Pour qu’on ne puisse se méprendre sur l’époque précise de ce monument, la date de 1548 est inscrite au milieu d’un des panneaux. Henri II était roi de France depuis un an déjà, la fortune du connétable était à son comble, et sa reconnaissance était sans bornes. Non content d’indiquer, par la couronne et la devise royales apposées sur ces lambris, que le roi est chez lui dans la demeure des Montmorency, Anne tient à montrer également, par le chiffre et les allégories de Diane à chaque instant reproduites, que la favorite du roi, elle aussi, a pris de lui pleine possession. Les emblèmes de Henri II et de Diane de Poitiers étaient répandus à profusion dans toutes les parties de la décoration d’Écouen. Il n’y avait pas jusqu’aux verrous ou targettes aux armes de Montmorency qui ne fussent marqués aux chiffres de Henri et de Diane. Nombre de témoignages du même genre pourraient être invoqués.

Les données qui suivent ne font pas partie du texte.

Lemma setValue_num v (o : numvar) (w : W (W' := W')) : careful (ConfigVar.m_cbs o) →
  ∃ r v' w', ConfigVar.setValue (T := Z) (Cb := limit + CbNum) (call U64) v (o, w)
        = (r, (ConfigVar.set_val v' o, w')) ∧ number_set o v' w w'.
Proof.
  intros Hc. unfold ConfigVar.setValue, gets, mbind, st_bind. cbn [fst snd].
  destruct (decide (v = ConfigVar.m_val o)) as [->|Hv].
  { eexists _, (ConfigVar.m_val o), w. split; [by destruct o|]. by apply number_kept. }
  destruct (mine l (ConfigVar.m_cbs o)) eqn:Hm.
  - destruct (notify_quiet (ConfigVar.m_cbs o) (ConfigVar.m_val o) v o (Hc Hm) w) as (w' & E & Hw). rewrite E.
    eexists _, v, w'. split; [done|]. unfold number_set. rewrite Hw, Hm. by rewrite bool_decide_false.
  - destruct (notify_not_mine (ConfigVar.m_cbs o) (ConfigVar.m_val o) v o Hm w) as (r & w' & E & Hw). rewrite E.
    destruct r; [by eexists _, v, w'; split; [|unfold number_set; rewrite Hm, Hw]|..];
      (eexists _, (ConfigVar.m_val o), w'; split; [by destruct o|by apply number_kept]).
Qed.

(** ** What holds while the program runs *)

Record follows s : Prop := {
  fol_own : ∃ p o, datas s !! limit_name l = Some p ∧ num_var s p = Some o
    ∧ mine l (ConfigVar.m_cbs o) = true ∧ size_of l (sizes_of s) = ConfigVar.m_val o;
  fol_cbs p o : num_var s p = Some o → mine l (ConfigVar.m_cbs o) = true → datas s !! limit_name l = Some p;
  fol_quiet p o : num_var s p = Some o → careful (ConfigVar.m_cbs o);
  fol_ids p o : num_var s p = Some o → Forall (λ i, i.1 <= counter s) (ConfigVar.m_cbs o);
}.

(** The steps of the rest of the program that spare one size: the callback of this size is not taken
    away, and no callback that may fail is put on its variable. What happens to the other three
    sizes and to all other variables is not restricted. The lambdas have no name, so nobody adds
    them again; and the counter of callbacks does not wrap around. *)
Inductive other_step : state → state → Prop :=
| other_Lookup T name v d addr s r s' :
    vars s !! addr = None → Config.Lookup Val Cb T name v d addr s = (r, s') → other_step s s'
| other_setValue T p v s r s' : Config.setValue Val Cb call T p v s = (r, s') → other_step s s'
| other_fromString p val s r s' : Config.fromString Val Cb FromStr call p val s = (r, s') → other_step s s'
| other_LoadFromYaml fuel (root : Node) s r s' :
    Config.LoadFromYaml Val Cb FromStr call fuel root s = (r, s') → other_step s s'
| other_addListener p (cb : CbNum) s r s' :
    0 <= counter s → counter s + 1 < 2 ^ 64 →
    (datas s !! limit_name l = Some p → quiet (inr cb)) →
    Config.addListener Val Cb U64 p (inr cb) s = (r, s') → other_step s s'
| other_delListener p key s r s' :
    (∀ o, num_var s p = Some o → (key, inl l) ∉ ConfigVar.m_cbs o) →
    Config.delListener Val Cb U64 p key s = (r, s') → other_step s s'
| other_clearListener p s r s' :
    datas s !! limit_name l ≠ Some p →
    Config.clearListener Val Cb U64 p s = (r, s') → other_step s s'
| other_addListener_other (T : Ty) p (cb : Cb (Other T)) s r s' :
    Config.addListener Val Cb (Other T) p cb s = (r, s') → other_step s s'
| other_delListener_other (T : Ty) p key s r s' :
    Config.delListener Val Cb (Other T) p key s = (r, s') → other_step s s'
| other_clearListener_other (T : Ty) p s r s' :
    Config.clearListener Val Cb (Other T) p s = (r, s') → other_step s s'
| other_world s w' :
    other_step s (Config.mk Val Cb (datas s) (vars s) (Config.s_fun_id Val Cb s) (sizes_of s, w')).

Lemma num_var_insert p a w s q :
  num_var (Config.set_var Val Cb p a w s) q = if decide (q = p) then Config.cast Val Cb U64 a else num_var s q.
Proof. unfold num_var. cbn. case_decide; subst; by simplify_map_eq. Qed.

(** A number is set. *)
Lemma set_number_follows p o v (w : W (W' := W')) s :
  follows s → num_var s p = Some o → number_set o v (Config.world Val Cb s) w →
  follows (Config.set_var Val Cb p (Config.Any Val Cb U64 (ConfigVar.set_val v o : ConfigVar.t (Val U64) (Cb U64))) w s).
Proof.
  unfold number_set. change ((Config.world Val Cb s).1) with (sizes_of s).
  intros [Hown Hcbs Hquiet Hids] Hp Hw. split.
  - destruct Hown as (q & oq & Hd & Hq & Hm & Hv). setoid_rewrite num_var_insert. cbn.
    unfold sizes_of at 1. cbn. rewrite Hw. destruct (decide (q = p)) as [->|Hne].
    + assert (oq = o) as -> by congruence. exists p, (ConfigVar.set_val v o). rewrite decide_True, cast_same by done.
      split; [done|]. split; [done|]. split; [done|]. cbn. rewrite Hm. cbn.
      case_bool_decide as E; cbn; [by rewrite Hv|done].
    + exists q, oq. rewrite decide_False by done. split; [done|]. split; [done|]. split; [done|].
      destruct (mine l (ConfigVar.m_cbs o)) eqn:Hml; cbn; [|done].
      pose proof (Hcbs _ _ Hp Hml). congruence.
  - intros q oq. rewrite num_var_insert. destruct (decide (q = p)) as [->|Hne]; [|apply Hcbs].
    rewrite cast_same. intros [= <-] Hm. exact (Hcbs p o Hp Hm).
  - intros q oq. rewrite num_var_insert. destruct (decide (q = p)) as [->|Hne]; [|apply Hquiet].
    rewrite cast_same. intros [= <-]. exact (Hquiet p o Hp).
  - intros q oq. rewrite num_var_insert. destruct (decide (q = p)) as [->|Hne]; [|apply Hids].
    rewrite cast_same. intros [= <-]. exact (Hids p o Hp).
Qed.

(** A variable of another type changes, and the world beside the copies. *)
Lemma set_other_follows p (T : Ty) (v : ConfigVar.t (Val (Other T)) (Cb (Other T))) w s :
  follows s → num_var s p = None → w.1 = sizes_of s →
  follows (Config.set_var Val Cb p (Config.Any Val Cb (Other T) v) w s).
Proof.
  intros [Hown Hcbs Hquiet Hids] Hp Hw. split.
  - destruct Hown as (q & oq & Hd & Hq & Hm & Hv). exists q, oq.
    rewrite num_var_insert, decide_False by congruence. unfold sizes_of. cbn. by rewrite Hw.
  - intros q oq. rewrite num_var_insert. destruct (decide (q = p)) as [->|Hne]; [by rewrite cast_other|apply Hcbs].
  - intros q oq. rewrite num_var_insert. destruct (decide (q = p)) as [->|Hne]; [by rewrite cast_other|apply Hquiet].
  - intros q oq. rewrite num_var_insert. destruct (decide (q = p)) as [->|Hne]; [by rewrite cast_other|apply Hids].
Qed.

(** Callbacks on other types leave the copies alone. *)
Lemma setValue_other (T : Ty) v x r y :
  ConfigVar.setValue (call (Other T)) v x = (r, y) → y.2.1 = x.2.1.
Proof.
  assert (∀ cbs ov nv x r y, ConfigVar.notify (call (Other T)) cbs ov nv x = (r, y) → y.2.1 = x.2.1) as Hn.
  { clear. intros cbs ov nv. induction cbs as [|i cbs IH]; intros x r y E; cbn [ConfigVar.notify] in E.
    { unfold mret, st_ret in E. by simplify_eq. }
   
    unfold mbind, st_bind in E. cbn [fst snd Limits.callback] in E. destruct (call_other _ _ _ _ _) as [z w'].
    destruct z; simplify_eq; [|done..]. by apply IH in E. }
  unfold ConfigVar.setValue, gets, modify, mbind, st_bind, mret, st_ret. cbn [fst snd]. destruct (decide _); [by intros [= <- <-]|].
  destruct (ConfigVar.notify _ _ _ _ _) as [z x'] eqn:E. apply Hn in E.
  destruct z; intros; by simplify_eq/=.
Qed.

Definition keeps {A : Type} (m : ST state A) : Prop := ∀ s r s', follows s → m s = (r, s') → follows s'.
Lemma keeps_pure {A : Type} (m : ST state A) : (∀ s, (m s).2 = s) → keeps m.
Proof. intros Hm s r s' Hs E. specialize (Hm s). rewrite E in Hm. by subst. Qed.
Lemma keeps_bind {A B : Type} (m : ST state A) (f : A → ST state B) :
  keeps m → (∀ v, keeps (f v)) → keeps (m ≫= f).
Proof.
  intros Hm Hf s r s' Hs E. unfold mbind, st_bind in E. destruct (m s) as [z s1] eqn:Em.
  apply Hm in Em; [|done]. destruct z; simplify_eq; try done. by eapply Hf.
Qed.

Lemma Config_setValue_keeps T p v : keeps (Config.setValue Val Cb call T p v).
Proof.
  intros s r s' Hs E. unfold Config.setValue, Config.on_typed in E.
  destruct (vars s !! p ≫= Config.cast Val Cb T) as [o|] eqn:Hp; [|by simplify_eq].
  destruct T as [T|].
  - destruct (ConfigVar.setValue _ _ _) as [z [o' w']] eqn:Es. apply setValue_other in Es. simplify_eq.
    apply set_other_follows; [done| |done]. apply bind_Some in Hp as (a & Ha & ->%cast_spec).
    unfold num_var. rewrite Ha. apply cast_other.
  - destruct (setValue_num v o (Config.world Val Cb s)) as (z & v' & w' & Es & Hw); [by apply (fol_quiet _ Hs p)|].
    assert (s' = Config.set_var Val Cb p (Config.Any Val Cb U64 (ConfigVar.set_val v' o : ConfigVar.t (Val U64) (Cb U64))) w' s) as ->.
    { match type of E with context [@ConfigVar.setValue ?T ?C ?d ?w ?c ?x ?st] =>
        assert (@ConfigVar.setValue T C d w c x st = (z, (ConfigVar.set_val v' o, w'))) as Es' by exact Es
      end.
      rewrite Es' in E. by simplify_eq. }
    by eapply set_number_follows.
Qed.
(** * Trend-credibility dashboard (app.js): a shallow embedding and its properties

    The script renders the answer of [/api/analyze] into a page: four summary
    counters, a row of source-health pills, the result cards (sectioned by
    category in the "all" view) and a status line.  The embedding follows
    the script function by function and keeps its names.  (The repository
    also holds an earlier revision of the script, without the categories
    and the source health; what is embedded here is app.js.)

    Conventions.
    - A JavaScript string is a [string]; the characters are the bytes of its
      UTF-8 encoding.  The script only searches for ASCII patterns, and
      UTF-8 is self-synchronising, so [startsWith], [includes] and [replace]
      agree with their UTF-16 counterparts.
    - A JavaScript number is a binary64 [float] (the kernel's primitive
      floats), so [+] and [/] round exactly as they do in the browser.
    - The page (the DOM nodes the script holds) is a record; the script's
      writes are functions on it, and code that can throw runs in a small
      state-and-exception monad.  The page keeps the numbers written to it
      as numbers: their printing ([String], [toFixed(1)], the template
      literals) is not modelled.
    - The page's markup is not among the sources.  The one thing the
      statements need of it is what the limit control can hold; that is
      taken from the spec's description of the control ([NumberControl]).
    - [runAnalysis] is split where it awaits: [runAnalysis_begin] runs up to
      the call of [fetch], [runAnalysis_settle] from the point the answer is
      there.  Its two awaits ([fetch], then [response.json()]) count as one:
      the script writes nothing between them. *)

From Stdlib Require Import List String Ascii Bool Arith ZArith Lia.
From Stdlib Require Import Permutation.
From Stdlib Require Import Floats.
From Stdlib Require Import Uint63.
From Stdlib Require Import DecimalString.
From Stdlib Require DecimalNat.
Import ListNotations.

Local Open Scope string_scope.
Local Open Scope list_scope.

(** ** JavaScript primitives used by the script *)

Module Js.

(** [a || b] on an optional string: [undefined], [null] and the empty
    string are falsy. *)
Definition or_else (a : option string) (b : string) : string :=
  match a with
  | Some s => if s =? "" then b else s
  | None => b
  end.

(** [s.startsWith(p)] *)
Fixpoint startsWith (s p : string) : bool :=
  match p, s with
  | EmptyString, _ => true
  | String _ _, EmptyString => false
  | String b p', String a s' => Ascii.eqb a b && startsWith s' p'
  end.

(** [s.includes(p)] *)
Fixpoint includes (s p : string) : bool :=
  startsWith s p ||
  match s with
  | EmptyString => false
  | String _ s' => includes s' p
  end.

(** [s.slice(n)] for [0 <= n] *)
Fixpoint drop (n : nat) (s : string) : string :=
  match n, s with
  | O, _ => s
  | S _, EmptyString => EmptyString
  | S n', String _ s' => drop n' s'
  end.

(** [s.replace(p, r)] with a string pattern: only the first occurrence of
    [p] is replaced ([r] holds no [$] pattern in the script). *)
Fixpoint replace (s p r : string) : string :=
  if startsWith s p then r ++ drop (String.length p) s
  else match s with
       | EmptyString => EmptyString
       | String a s' => String a (replace s' p r)
       end.

(** [s.replaceAll(p, r)] for a one-character pattern; the script never
    calls it, it serves to state what replacing every underscore means. *)
Fixpoint replaceAll_char (s : string) (p : ascii) (r : string) : string :=
  match s with
  | EmptyString => EmptyString
  | String a s' =>
      (if Ascii.eqb a p then r else String a EmptyString)
        ++ replaceAll_char s' p r
  end.

(** The number of a length: array lengths stay below [2^32], where the
    conversion is exact. *)
Definition of_length (n : nat) : float :=
  PrimFloat.of_uint63 (Uint63.of_Z (Z.of_nat n)).

(** [arr.slice(0, n)] *)
Definition slice0 {A : Type} (n : nat) (l : list A) : list A := firstn n l.

End Js.

(** ** Data model: what the backend sends *)

Record TrendRef := {
  platform : string;
  title : string;
  url : string;
  category : option string   (* [None]: the property is absent *)
}.

Record EvidenceArticle := {
  source : option string;
  article_url : string
}.

Record EvidenceSummary := {
  credible_hits : float;
  source_diversity : float;
  confidence : float;
  articles : list EvidenceArticle
}.

(** One element of [data.results].  [T] is the type of its [trend]
    property: [TrendRef] for an [AnalysisResult], [option TrendRef] for an
    element as it comes out of [response.json()], which may lack it. *)
Record Result (T : Type) := {
  trend : T;
  verdict : string;
  fake_probability : float;
  spread_index : float;
  credibility_score : float;
  reasons : list string;
  evidence : EvidenceSummary
}.

Arguments trend {T} _.
Arguments verdict {T} _.
Arguments fake_probability {T} _.
Arguments spread_index {T} _.
Arguments credibility_score {T} _.
Arguments reasons {T} _.
Arguments evidence {T} _.

Abbreviation AnalysisResult := (Result TrendRef).
Abbreviation JsonResult := (Result (option TrendRef)).

(** An [AnalysisResult] as an element of the parsed payload. *)
Definition received (r : AnalysisResult) : JsonResult :=
  {| trend := Some (trend r);
     verdict := verdict r;
     fake_probability := fake_probability r;
     spread_index := spread_index r;
     credibility_score := credibility_score r;
     reasons := reasons r;
     evidence := evidence r |}.

(** ** ResultAggregator: the numbers [renderSummary] computes *)

Record DashboardSummary := {
  total : nat;
  misleading_count : nat;
  real_count : nat;
  avg_fake_probability : float
}.

Section Aggregator.

Context {T : Type}.

(** [results.reduce((sum, r) => sum + r.fake_probability, 0)] *)
Definition sum_fake (results : list (Result T)) : float :=
  fold_left (fun sum r => PrimFloat.add sum (fake_probability r)) results 0%float.

Definition count_verdict (v : string) (results : list (Result T)) : nat :=
  List.length (filter (fun r => verdict r =? v) results).

(** The four locals of [renderSummary]: [total], [misleading], [real],
    [avgFake]. *)
Definition summarize (results : list (Result T)) : DashboardSummary :=
  let total := List.length results in
  let misleading := count_verdict "Likely Misleading" results in
  let real := count_verdict "Likely Real" results in
  let avgFake :=
    if Nat.eqb total 0 then 0%float
    else PrimFloat.div (sum_fake results) (Js.of_length total) in
  {| total := total;
     misleading_count := misleading;
     real_count := real;
     avg_fake_probability := avgFake |}.

End Aggregator.

(** ** [Number(text)]: StringToNumber *)

Module JsNumber.

Definition bytes (l : list nat) : string :=
  fold_right (fun n s => String (ascii_of_nat n) s) EmptyString l.

(** StrWhiteSpaceChar: the white space and line terminator code points, in
    UTF-8: TAB, LF, VT, FF, CR, SP, U+00A0, U+1680, U+2000..U+200A,
    U+2028, U+2029, U+202F, U+205F, U+3000, U+FEFF. *)
Definition StrWhiteSpaceChar : list string :=
  map bytes
    ([[9]; [10]; [11]; [12]; [13]; [32]; [194; 160]; [225; 154; 128]]
       ++ map (fun n => [226; 128; n]) (seq 128 11)
       ++ [[226; 128; 168]; [226; 128; 169]; [226; 128; 175];
           [226; 129; 159]; [227; 128; 128]; [239; 187; 191]]).

Definition rev_string (s : string) : string :=
  string_of_list_ascii (rev (list_ascii_of_string s)).

(** One white space character removed from the front, if there is one. *)
Definition strip_one (ws : list string) (s : string) : option string :=
  match find (fun w => Js.startsWith s w) ws with
  | Some w => Some (Js.drop (String.length w) s)
  | None => None
  end.

Fixpoint strip (fuel : nat) (ws : list string) (s : string) : string :=
  match fuel with
  | O => s
  | S fuel' =>
      match strip_one ws s with
      | Some s' => strip fuel' ws s'
      | None => s
      end
  end.

Definition trim (s : string) : string :=
  let s1 := strip (String.length s) StrWhiteSpaceChar s in
  rev_string (strip (String.length s1) (map rev_string StrWhiteSpaceChar) (rev_string s1)).

(** The value of a digit in a base up to 16, if it is one. *)
Definition digit (base : Z) (a : ascii) : option Z :=
  (let n := Z.of_nat (nat_of_ascii a) in
   let v :=
     if (48 <=? n) && (n <=? 57) then Some (n - 48)
     else if (97 <=? n) && (n <=? 102) then Some (n - 87)
     else if (65 <=? n) && (n <=? 70) then Some (n - 55)
     else None in
   match v with
   | Some d => if d <? base then Some d else None
   | None => None
   end)%Z.

(** The longest prefix of digits: its value, its length, and the rest. *)
Fixpoint digits (base : Z) (acc : Z) (len : nat) (s : string) : Z * nat * string :=
  match s with
  | EmptyString => (acc, len, s)
  | String a s' =>
      match digit base a with
      | Some d => digits base (acc * base + d)%Z (S len) s'
      | None => (acc, len, s)
      end
  end.

(** A numeric literal's mathematical value: a signed infinity, or
    [(-1)^sign * mantissa * 10^exponent]. *)
Inductive MV :=
| MV_infinity (negative : bool)
| MV_decimal (negative : bool) (mantissa : Z) (exponent : Z).

(** ExponentPart (optional), then the end of the text. *)
Definition exponent_part (s : string) : option Z :=
  match s with
  | EmptyString => Some 0%Z
  | String c s1 =>
      if Ascii.eqb c "e" || Ascii.eqb c "E" then
        let '(negative, s2) :=
          match s1 with
          | String "+" t => (false, t)
          | String "-" t => (true, t)
          | _ => (false, s1)
          end in
        match digits 10 0 0 s2 with
        | (_, O, _) => None
        | (e, S _, EmptyString) => Some (if negative then (- e)%Z else e)
        | _ => None
        end
      else None
  end.

(** StrUnsignedDecimalLiteral *)
Definition unsigned_decimal (negative : bool) (s : string) : option MV :=
  if s =? "Infinity" then Some (MV_infinity negative)
  else
    let '(int, n_int, s1) := digits 10 0 0 s in
    let '(mantissa, n_frac, s2) :=
      match s1 with
      | String "." t => digits 10 int 0 t
      | _ => (int, O, s1)
      end in
    if Nat.eqb (n_int + n_frac) 0 then None
    else
      match exponent_part s2 with
      | Some e => Some (MV_decimal negative mantissa (e - Z.of_nat n_frac))
      | None => None
      end.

On connaît le beau plat en émail, aux armes du connétable, sur lequel Léonard Limousin, ayant à peindre le Banquet des dieux d’après Raphaël, a substitué Henri II à Jupiter, Catherine de Médicis à Junon, Diane de Poitiers à Vénus, Anne de Montmorency au dieu Mars. Cet Olympe du temps des Valois est caractéristique. Il montre à quel point le personnage le plus important du royaume et le plus fidèle des serviteurs du roi se montrait complaisant pour les faiblesses royales[1]. À ce point de vue aussi, c’est-à-dire au point de vue

  1. Cet émail, qui faisait partie de la collection Fountaine, vient d’être adjugé en vente publique, à Londres, moyennant la somme de 7,000 guinées (182,000 francs 191,000 francs avec les frais).